I was in love with bioshock, but going back I can't help but feel disappointment. I feel like there is a great game in there, and bioshock was just an extended proof of concept.Talvrae said:No Bioshock?
I mean it's an underwater city, that has hardly any actual water to interact with. They took the time to have a swimming mechanic for the opening scene, but not anywhere else in the game. Buoyancy physics!! It could have had environmental challenges like the Poseidon Adventure but the only water obstacles we encountered was ice... ICE??!
All this adds to Rapture being less of a "place". I really felt that Shadow Moses was a place from the many subtle things, like the unique sounds, the music motifs in the score, not overuse of public domain 1950's jingles. The crunch of boots on the snow and condensing breath in the air. The effective use of colour and warmth of lighting to delineate different types of areas.
The audio logs of Bioshock were some of the better in games, but too often felt like contrived exposition, radio messages as well didn't exactly gel with a silent protagonist. And here is the thing, unlike Metal Gear Solid's codec calls where they hired some of the best voice actors (you'll hear many familiar voices in MGS) and were snapily written even for a Japanese translation, these audio-logs were a slog to get through. I'd listen to them the first time just hoping to get something good, then I'd only listen to get passwords.
I know it's not realistic for every conversation to be like Orson Welles' finest rambling, but this is my free time and I don't want this exciting environment get dragged down by stilted voice acting.
And there is just something so much more captivating about hearing a two sided conversation as opposed to a monologue.

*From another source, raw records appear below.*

(** The states in which the batch loop of [search_repos env query
    max_results sort f0] is entered: with the batches [starts] still to
    run, [repos] collected and [total] items filtered out so far. *)
Inductive LoopAt (env : Remote) (query sort : string) (max_results : Z)
    (f0 : Fetcher) : list Z -> list Repo -> nat -> Fetcher -> Prop :=
| loop_first :
    LoopAt env query sort max_results f0 (batch_starts max_results) [] 0%nat f0
| loop_next b rest repos total f f1 results f2 repos' total' :
    LoopAt env query sort max_results f0 (b :: rest) repos total f ->
    wait_for_rate_limit env f = (true, f1) ->
    fetch_batch env (build_tier1_query query) sort per_page
      (search_completion env (build_tier1_query query)
         (batch_pages max_results b)) f1 = (results, f2) ->
    process_results max_results (sort_by_page results) repos total
      = Continue (repos', total') ->
    Z.of_nat (length repos') < max_results ->
    LoopAt env query sort max_results f0 rest repos' total' f2.

End Search.

#[global] Instance Repo_eq_dec : EqDecision Repo.
Proof. solve_decision. Defined.
#[global] Instance Entry_eq_dec : EqDecision Entry.
Proof. solve_decision. Defined.

(** ** Dedup aggregation: the merge loops of the [fetch_*] tasks *)

Module Aggregate.

Definition new_entry (tag : string) (repo : Repo) : Entry :=
  mkEntry [tag] None None None None None None repo.

(** [if tag not in entry['source']: entry['source'].append(tag)] *)
Definition append_new (tag : string) (l : list string) : list string :=
  if bool_decide (tag ∈ l) then l else l ++ [tag].

(** Loop body of [fetch_top_repos]. *)
Definition merge_top_starred (repo : Repo) (all : gmap string Entry)
    : gmap string Entry :=
  match all !! full_name repo with
  | None => <[full_name repo := new_entry "top_starred" repo]> all
  | Some e =>
      <[full_name repo := set_source (source e ++ ["top_starred"]) e]> all
  end.
(** The outcome of the run, case by case on the inputs: [h] is
    [int(n_simul/2)] and [n] is [int(T/dt)]. *)
Lemma monte_carlo_outcome :
  forall normal c,
    let h := Z.quot (Inputs.n_simul c) 2 in
    let n := py_int (Inputs.T c / Inputs.dt c) in
    let valid :=
      str_in (Inputs.option_type c) ["call"; "put"]
      && str_in (Inputs.option_nature c) ["european"; "asiatic"] in
    (valid = false /\ monte_carlo normal c = Raised AssertionError) \/
    (valid = true /\ Inputs.dt c = 0 /\
     monte_carlo normal c = Raised ZeroDivisionError) \/
    (valid = true /\ Inputs.dt c <> 0 /\ ((h < 0)%Z \/ (n < 0)%Z) /\
     monte_carlo normal c = Raised ValueError) \/
    (valid = true /\ Inputs.dt c < 0 /\ (0 <= h)%Z /\ (0 <= n)%Z /\
     monte_carlo normal c = OutsideReals) \/
    (valid = true /\ 0 < Inputs.dt c /\ (0 <= h)%Z /\ n = 0%Z /\
     Inputs.option_nature c = "european" /\
     monte_carlo normal c = Raised IndexError) \/
    (valid = true /\ 0 < Inputs.dt c /\ (0 <= h)%Z /\ n = 0%Z /\
     Inputs.option_nature c = "asiatic" /\
     monte_carlo normal c = OutsideReals) \/
    (valid = true /\ 0 < Inputs.dt c /\ h = 0%Z /\ (1 <= n)%Z /\
     monte_carlo normal c = OutsideReals) \/
    (valid = true /\ 0 < Inputs.dt c /\ (1 <= h)%Z /\ (1 <= n)%Z /\
     exists g, monte_carlo normal c = Value g).
Proof.
  intros normal c h n valid.
  destruct valid eqn:Hvalid; subst valid.
  2:{ left. split; [reflexivity |]. apply andb_false_iff in Hvalid.
      unfold monte_carlo. now rewrite validation_invalid. }
  right. apply andb_true_iff in Hvalid. destruct Hvalid as [Hty Hna].
  destruct (Req_dec_T (Inputs.dt c) 0) as [Hd0 | Hd0].
  { left. repeat split; try assumption. unfold monte_carlo.
    rewrite validation_value by assumption. cbn [bind]. unfold n_steps.
    destruct (Req_dec_T (Inputs.dt c) 0); [reflexivity | contradiction]. }
  right. pose proof (monte_carlo_after_n_steps normal c Hty Hna Hd0) as E.
  fold h n in E.
  destruct (Z_lt_le_dec h 0) as [Hh | Hh];
    [| destruct (Z_lt_le_dec n 0) as [Hn | Hn]].
  1,2: left; repeat split; try assumption; [tauto || (now left) || (now right) |];
       rewrite E; unfold np_random_normal;
       destruct (Z.ltb_spec h 0); destruct (Z.ltb_spec n 0);
       try reflexivity; lia.
  right. rewrite np_random_normal_value in E by assumption. cbn [bind] in E.
  set (rw := {| rows := _; ncols := _ |}) in E.
  assert (Hrw : nrows rw = Z.to_nat h /\ ncols rw = Z.to_nat n /\ well_shaped rw).
  { unfold nrows, well_shaped, rw. cbn [rows ncols].
    rewrite length_map, length_seq. repeat split.
    apply Forall_forall. intros r Hr. apply in_map_iff in Hr.
    destruct Hr as [i [<- _]]. now rewrite length_map, length_seq. }
  destruct Hrw as [Rr [Rc Rw]].
  destruct (Rlt_dec (Inputs.dt c) 0) as [Hneg | Hneg].
  { left. repeat split; try assumption. rewrite E. unfold coeff_multiplicateur.
    destruct (Rlt_dec (Inputs.dt c) 0); [reflexivity | contradiction]. }
  right. assert (Hdt : 0 < Inputs.dt c) by lra.
  rewrite coeff_multiplicateur_value in E by lra. cbn [bind] in E.
  destruct (antithetic_shape rw Rw) as [Ar [Ac Aw]].
  destruct (simulated_prices_shape (Inputs.S0 c) (Inputs.rf c) (Inputs.sigma c)
              (Inputs.dt c) _ Aw) as [Pr [Pc Pw]].
  set (prices := simulated_prices _ _) in *.
  destruct (Z.eq_dec n 0) as [Hn0 | Hn0].
  - assert (Hc0 : ncols prices = 0%nat) by (rewrite Pc, Ac, Rc, Hn0; reflexivity).
    apply str_in_european_asiatic in Hna as Hna'. destruct Hna' as [Heu | Has].
    + left. repeat split; try assumption; try (now apply andb_true_iff).
      rewrite E, Heu. unfold payoff, last_column. rewrite Hc0.
      apply str_in_call_put in Hty. destruct Hty as [-> | ->]; reflexivity.
    + right. left. repeat split; try assumption; try (now apply andb_true_iff).
      rewrite E, Has.
      assert (Hm : np_mean_axis1 prices = OutsideReals
                   \/ np_mean_axis1 prices = Value []).
      { unfold np_mean_axis1. destruct (rows prices) as [| r l] eqn:Er.
        - now right.
        - left. apply means_empty_rows; [discriminate |].
          unfold well_shaped in Pw. rewrite Hc0, Er in Pw. exact Pw. }
      unfold payoff. cbn [String.eqb Ascii.eqb Bool.eqb].
      apply str_in_call_put in Hty.
      destruct Hm as [-> | ->], Hty as [-> | ->]; reflexivity.
  - assert (Hn1 : (1 <= n)%Z) by lia.
    destruct (payoff_runs (Inputs.option_nature c) (Inputs.option_type c)
                (Inputs.K c) prices Hty Hna Pw) as [p [Hp Lp]]; [lia |].
    rewrite Hp in E. cbn [bind] in E.
    right. right. destruct (Z.eq_dec h 0) as [Hh0 | Hh0].
    + left. repeat split; try assumption; try (now apply andb_true_iff).
      rewrite E. rewrite Pr, Ar, Rr, Hh0 in Lp. destruct p; [| discriminate].
      reflexivity.
    + right. repeat split; try assumption; try (now apply andb_true_iff); try lia.
      rewrite E. destruct p as [| x p].
      * rewrite Pr, Ar, Rr in Lp. cbn [length] in Lp. lia.
      * rewrite option_price_value by discriminate. cbn [bind]. eexists.
        reflexivity.
Qed.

It's all great stuff but could have just used some refining. Like far more revealing would be finding bugged phones and intercepted telephone calls, that's much more natural exposition than audio diaries. I'd even except written notes being read out aloud by some sort of psychic link. And keep em brief, keep em concise.
You had no one to root for in the whole story, it was just you and a thousands maniac gene-junkies. I mean other than the little sisters there should have been scavengers, who were just people running around avoiding getting clobbered by the roving gangs of splicers.
But I can see know how Bioshock was a victim of its own ambition, it had the very original concept of Splicers in an underwater city and wanted to do those elements justice, but what about the supporting cast?
For a society ripped apart by Ayn Rand style individualism and self-fulfilment, money and bartering made for surprisingly insignificant parts. The splicers all universally attacked you on sight, no prospect of bribery or reasoning. That would be interesting, and have made them less of one-dimensional foes.
I also think the great idea of Big Daddy, those wonderful designs, were ruined for how they were coded. I remember a developer was quoted said it was like big game hunting. Well they failed in that by how you can walk right up to a Big Daddy and and dance around him like an idiot. You can't do that when hunting and elephant! It's easy to set up traps for those guys, especially with later weapons that are especially OP in combination.
Again, just a few changes were needed. They needed to make you afraid of being seen by a Big Daddy, you need to be terrified that any door that opens a Big Daddy may come through. If you are going to hunt them, you need to be stealthy... REALLY stealthy. One simple element would be to make their vision based on movement, so when one comes in you just have to freeze and hope he doesn't get too close and suddenly knock you across the room.
The weapons were unsatisfying to use with a weak and slow shotgun, unstable SMG pea shooter. And I'm not talking about damage stats here, I'm talking about how they felt. That's how they look and how they sound.
Really I love what Bioshock promised to be and no one can doubt it's a good game.
But looking back, I can only see the missed opportunities.